Lemma add_extend q l3 :
  l2 = q :: l3 -> iv_maxp1 p < rd_min rd -> iv_min q <= rd_maxp1 rd ->
  let s0 := RsampleDefrag (ot_replace iv_min (df_fragtree s) (iv_min q) (headed rd q))
              (if decide (df_lastfrag s = Some (iv_min q)) then Some (rd_min rd)
               else df_lastfrag s) (df_sampleinfo s) (df_seq s) in
  exists s',
    (s1 ← (if rd_maxp1 rd >? iv_maxp1 q then defrag_merge s0 (rd_min rd) else Some s0);
     c ← is_complete s1; if c : bool then None else Some (s1, h1, false)) = Some (s', h1, false) /\
    added size rd h s h1 s' false.
Proof using All.
  intros El Hgap Hle s0. pose proof ivs_split as Hi.
  destruct (extend_replace q l3 El Hgap) as (Hw & Hel & Hl). fold s0 in Hw, Hel, Hl.
  assert (Hq3 : Forall (iv_sep q) l3).
  { destruct Hi as (Hs & _). rewrite El in Hs. apply StronglySorted_mid_iff in Hs as (_ & Hs & _).
    by apply StronglySorted_inv in Hs as [_ Hs]. }
  pose proof Hl2 as Hl2'. rewrite El in Hl2'. apply Forall_cons in Hl2' as [Hq Hl3].
  assert (Hq4 : Forall (fun r => iv_maxp1 q < iv_maxp1 r) l3).
  { pose proof gap_p2 as Hg. rewrite El in Hg. apply Forall_cons in Hg as [_ Hg].
    rewrite Forall_forall in Hg, Hq3 |- *. intros r Hr. specialize (Hg r Hr).
    specialize (Hq3 r Hr). unfold iv_sep in Hq3. lia. }
  assert (Hm : exists s', (if rd_maxp1 rd >? iv_maxp1 q then defrag_merge s0 (rd_min rd) else Some s0)
            = Some s' /\ ot_wf iv_min (df_fragtree s') /\
            ivs s' = (l1 ++ [p]) ++ frag_merge (headed rd q) l3 /\
            df_lastfrag s' = option_map iv_min (last (ivs s')) /\
            df_sampleinfo s' = df_sampleinfo s /\ df_seq s' = df_seq s).
  { rewrite Z.gtb_ltb. destruct (Z.ltb_spec (iv_maxp1 q) (rd_maxp1 rd)).
    - destruct (merge_spec s0 (l1 ++ [p]) (headed rd q) l3) as (s' & Em & ? & ? & ? & ? & ?); auto.
      by exists s'.
    - exists s0. repeat split; auto. rewrite Hel. f_equal. destruct l3 as [|r l4]; [done|].
      simpl. apply Forall_cons in Hq3 as [Hr _]. unfold iv_sep in Hr. zcases. done. }
  destruct Hm as (s' & Em & Hw' & Hel' & Hl' & Hi' & Hq'). rewrite Em. simpl.
  assert (Hio : ivs_ok size (ivs s')) by (rewrite Hel'; eapply extend_ok; eauto).
  assert (Hok' : sample_ok s').
  { split; auto; rewrite ?Hi', ?Hq'; [done|apply Hok]. }
  destruct (is_complete_spec s' Hok') as (c & Ec & Hc). rewrite Ec. simpl. rewrite Hi' in Hc.
  assert (c = false) as ->.
  { destruct c; [|done]. destruct Hc as (iv & Hiv & _). exfalso. rewrite Hel' in Hiv.
    destruct (frag_merge_cons (headed rd q) l3) as (? & ? & Hf). rewrite Hf in Hiv.
    destruct l1 as [|? [|]]; done. }
  exists s'. split; [done|]. split; auto.
  - by rewrite Hi'.
  - intros b. rewrite He, El, Hel', !covered_app, !covered_cons, covered_nil.
    intros [|[|[Hb|Hb]]]; [tauto..| |].
    + right. apply frag_merge_node; [simpl; lia|]. eapply Forall_impl; [exact Hq4|].
      simpl. intros r Hr _. lia.
    + right. apply frag_merge_keep; [done|done].
  - intros b. rewrite He, El, Hel', !covered_app, !covered_cons, covered_nil.
    intros [[|[|]]|Hb%frag_merge_sound]; [tauto..|]. rewrite covered_cons in Hb. simpl in Hb.
    destruct Hb as [Hb|]; [|tauto]. destruct (Z.lt_ge_cases b (rd_maxp1 rd)); [right; lia|].
    left. right. right. left. lia.
  - rewrite He, El, Hel'. intros Hall b Hb. rewrite covered_app. right.
    apply frag_merge_node; [simpl; lia|].
    apply Forall_app in Hall as [_ Hall]. apply Forall_cons in Hall as [_ Hall].
    apply Forall_cons in Hall as [Hq1 Hall].
    eapply Forall_impl; [exact Hq4|]. simpl. intros r Hr Hrr. lia.
  - apply refs_added. rewrite He, El, Hel'. intros m.
    rewrite !chains_app, chains_merge, !refs_to_app. simpl. rewrite !refs_to_app. simpl.
    case_decide; lia.
  - apply grow_added.
  - intros x. rewrite He, El, Hel', !chains_app, chains_merge. simpl.
    rewrite !elem_of_app, elem_of_cons, !elem_of_app, elem_of_nil. tauto.
Qed.

Lemma add_insert :
  iv_maxp1 p < rd_min rd -> Forall (fun q => rd_maxp1 rd < iv_min q) l2 ->
  exists s', (x ← defrag_rsample_addiv s h rd; Some (x.1, x.2, false)) = Some (s', h1, false) /\
    added size rd h s h1 s' false.
Proof using All.
  intros Hgap Hq. unfold defrag_rsample_addiv. rewrite Hab. simpl. rewrite Hlf.
  set (nw := DefragIv (rd_min rd) (rd_maxp1 rd) [rd]). pose proof ivs_split as Hi.
  pose proof (before_rd Hgap) as Hb1.
  assert (Hin : l_insert iv_min nw (ivs s) = l1 ++ p :: nw :: l2).
  { rewrite He. replace (l1 ++ p :: l2) with ((l1 ++ [p]) ++ l2) by (by rewrite <- app_assoc).
    replace (l1 ++ p :: nw :: l2) with ((l1 ++ [p]) ++ nw :: l2) by (by rewrite <- app_assoc).
    by apply l_insert_mid. }
  destruct (ot_insert_spec iv_min (df_fragtree s) nw (so_wf _ Hok)) as [Hw Hel].
  { fold (ivs s). rewrite He. replace (l1 ++ p :: l2) with ((l1 ++ [p]) ++ l2) by (by rewrite <- app_assoc).
    apply Forall_app. split; [eapply Forall_impl; [exact Hb1|] | eapply Forall_impl; [exact Hl2|]];
      simpl; lia. }
  fold (ivs s) in Hel. rewrite Hin in Hel. eexists. split; [done|].
  assert (Hio : ivs_ok size (l1 ++ p :: nw :: l2)) by (apply insert_ok; auto).
  split; auto; unfold ivs; cbn [df_fragtree]; rewrite ?Hel; fold (ivs s); rewrite ?He.
  - split; unfold ivs; cbn [df_fragtree df_lastfrag df_sampleinfo df_seq]; rewrite ?Hel; auto; [|apply Hok].
    pose proof (so_last _ Hok) as Hlast. rewrite Hlf, He in Hlast.
    rewrite Z.gtb_ltb, !last_app, !last_cons in *.
    destruct (last l2) as [z|] eqn:Ez; simpl in Hlast; injection Hlast as ->.
    + apply last_Some in Ez as [l0 ->]. apply Forall_app in Hl2 as [_ Hz].
      apply Forall_cons in Hz as [Hz _]. destruct (Z.ltb_spec (iv_min z) (rd_min rd)); [lia|done].
    + pose proof p_range. destruct (Z.ltb_spec (iv_min p) (rd_min rd)); [done|lia].
  - intros b. rewrite !covered_app, !covered_cons. tauto.
  - intros b. rewrite !covered_app, !covered_cons. simpl. tauto.
  - intros _ b Hb. rewrite covered_app, !covered_cons. simpl. tauto.
  - rewrite <- He. apply refs_added. rewrite He. intros m.
    rewrite !chains_app, !refs_to_app. simpl. rewrite !refs_to_app. simpl. case_decide; lia.
  - apply grow_added.
  - intros x. rewrite !chains_app. simpl. rewrite !elem_of_app, elem_of_cons. tauto.
  - destruct l1 as [|a [|b l0]]; simpl in *; by apply incomplete_two.
Qed.
End Add.

Lemma max_if a b : (if a >? b then a else b) = Z.max a b.
Proof. rewrite Z.gtb_ltb. destruct (Z.ltb_spec b a); lia. Qed.

Lemma add_fragment_spec s h rd info :
  sample_ok s -> incomplete (si_size (df_sampleinfo s)) (ivs s) -> rc_wf h ->
  si_seq info = df_seq s -> si_size info = si_size (df_sampleinfo s) ->
  rd_good (si_size info) rd -> RMSG_REFCOUNT_UNCOMMITTED_BIAS <= rc h (rd_rmsg rd) ->
  rc h (rd_rmsg rd) + RMSG_REFCOUNT_RDATA_BIAS < 2 ^ 32 ->
  exists s' h' c, defrag_add_fragment s h rd info = Some (s', h', c) /\
    added (si_size info) rd h s h' s' c.
Proof.
  intros Hok Hinc Hwf Hsq Hsz Hrd Hb1 Hb2. unfold defrag_add_fragment.
  pose proof Hrd as [[Hr1 Hr2] Hr3].
  rewrite ot_find_max_spec. fold (ivs s). rewrite <- (so_last _ Hok).
  rewrite bool_decide_eq_true_2 by done.
  destruct (Z.ltb_spec (rd_min rd) (rd_maxp1 rd)); [|lia]. rewrite Hsq, Z.eqb_refl. simpl.
  destruct (predeq_spec s rd Hok Hr1) as (lf & l1 & p & l2 & Hlf & He & Hp & Hl2 & Epr & Esucc).
  assert (Hbind : forall {B} (f : Z -> option B), (df_lastfrag s ≫= f) = f lf)
    by (intros; by rewrite Hlf).
  rewrite Hbind, Epr. simpl.
  destruct (addbias_spec h (rd_rmsg rd) Hwf Hb1 Hb2) as (h1 & Hab & Hwf1 & Hu1).
  rewrite Hsz in Hrd |- *. rewrite Z.geb_leb.
  destruct (Z.leb_spec (rd_maxp1 rd) (iv_maxp1 p)) as [Hc|Hc].
  { exists s, h, false. split; [done|]. split; auto.
    - intros _ b Hb. rewrite He, covered_app, covered_cons. right. left. lia.
    - intros m. destruct (decide (m = rd_rmsg rd)); [change RMSG_REFCOUNT_RDATA_BIAS with (2 ^ 20)|]; lia. }
  destruct (Z.leb_spec (rd_min rd) (iv_maxp1 p)) as [Hg|Hg].
  { change (nn_rdata_addbias h rd) with (nn_rmsg_addbias h (rd_rmsg rd)). rewrite Hab. simpl.
    destruct (add_grow s h h1 rd info l1 p l2 lf) as (s' & c & E & Ha); auto.
    fold (grown rd p). rewrite E. by exists s', h1, c. }
  assert (Hins : Forall (fun q => rd_maxp1 rd < iv_min q) l2 ->
    exists s' h' c, ('(s, h) ← defrag_rsample_addiv s h rd; Some (s, h, false)) = Some (s', h', c) /\
      added (si_size (df_sampleinfo s)) rd h s h' s' c).
  { intros Hq. destruct (add_insert s h h1 rd info l1 p l2 lf) as (s' & E & Ha); auto.
    exists s', h1, false. split; [|done].
    destruct (defrag_rsample_addiv s h rd) as [[? ?]|]; done. }
  rewrite Esucc. destruct l2 as [|q l3]; simpl; [by apply Hins|].
  destruct (Z.leb_spec (iv_min q) (rd_maxp1 rd)) as [Hq|Hq].
  - change (nn_rdata_addbias h rd) with (nn_rmsg_addbias h (rd_rmsg rd)). rewrite Hab. simpl.
    rewrite max_if. fold (headed rd q).
    destruct (add_extend s h h1 rd info l1 p (q :: l3) lf) with (q := q) (l3 := l3)
      as (s' & E & Ha); auto. rewrite E. by exists s', h1, false.
  - apply Hins. constructor; [done|].
    pose proof (ot_wf_sorted _ _ (so_wf _ Hok)) as Hso. fold (ivs s) in Hso. rewrite He in Hso.
    apply sorted_mid in Hso as (_ & Hso & _). apply sorted_cons in Hso as [Hso _].
    eapply Forall_impl; [exact Hso|]. unfold key_lt. simpl. lia.
Qed.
____________________
### What you will do
Copy all lines of the listing above that contain the string "Lemma".

### Output below
Lemma add_extend q l3 :
Lemma add_insert :
Lemma max_if a b : (if a >? b then a else b) = Z.max a b.
Lemma add_fragment_spec s h rd info :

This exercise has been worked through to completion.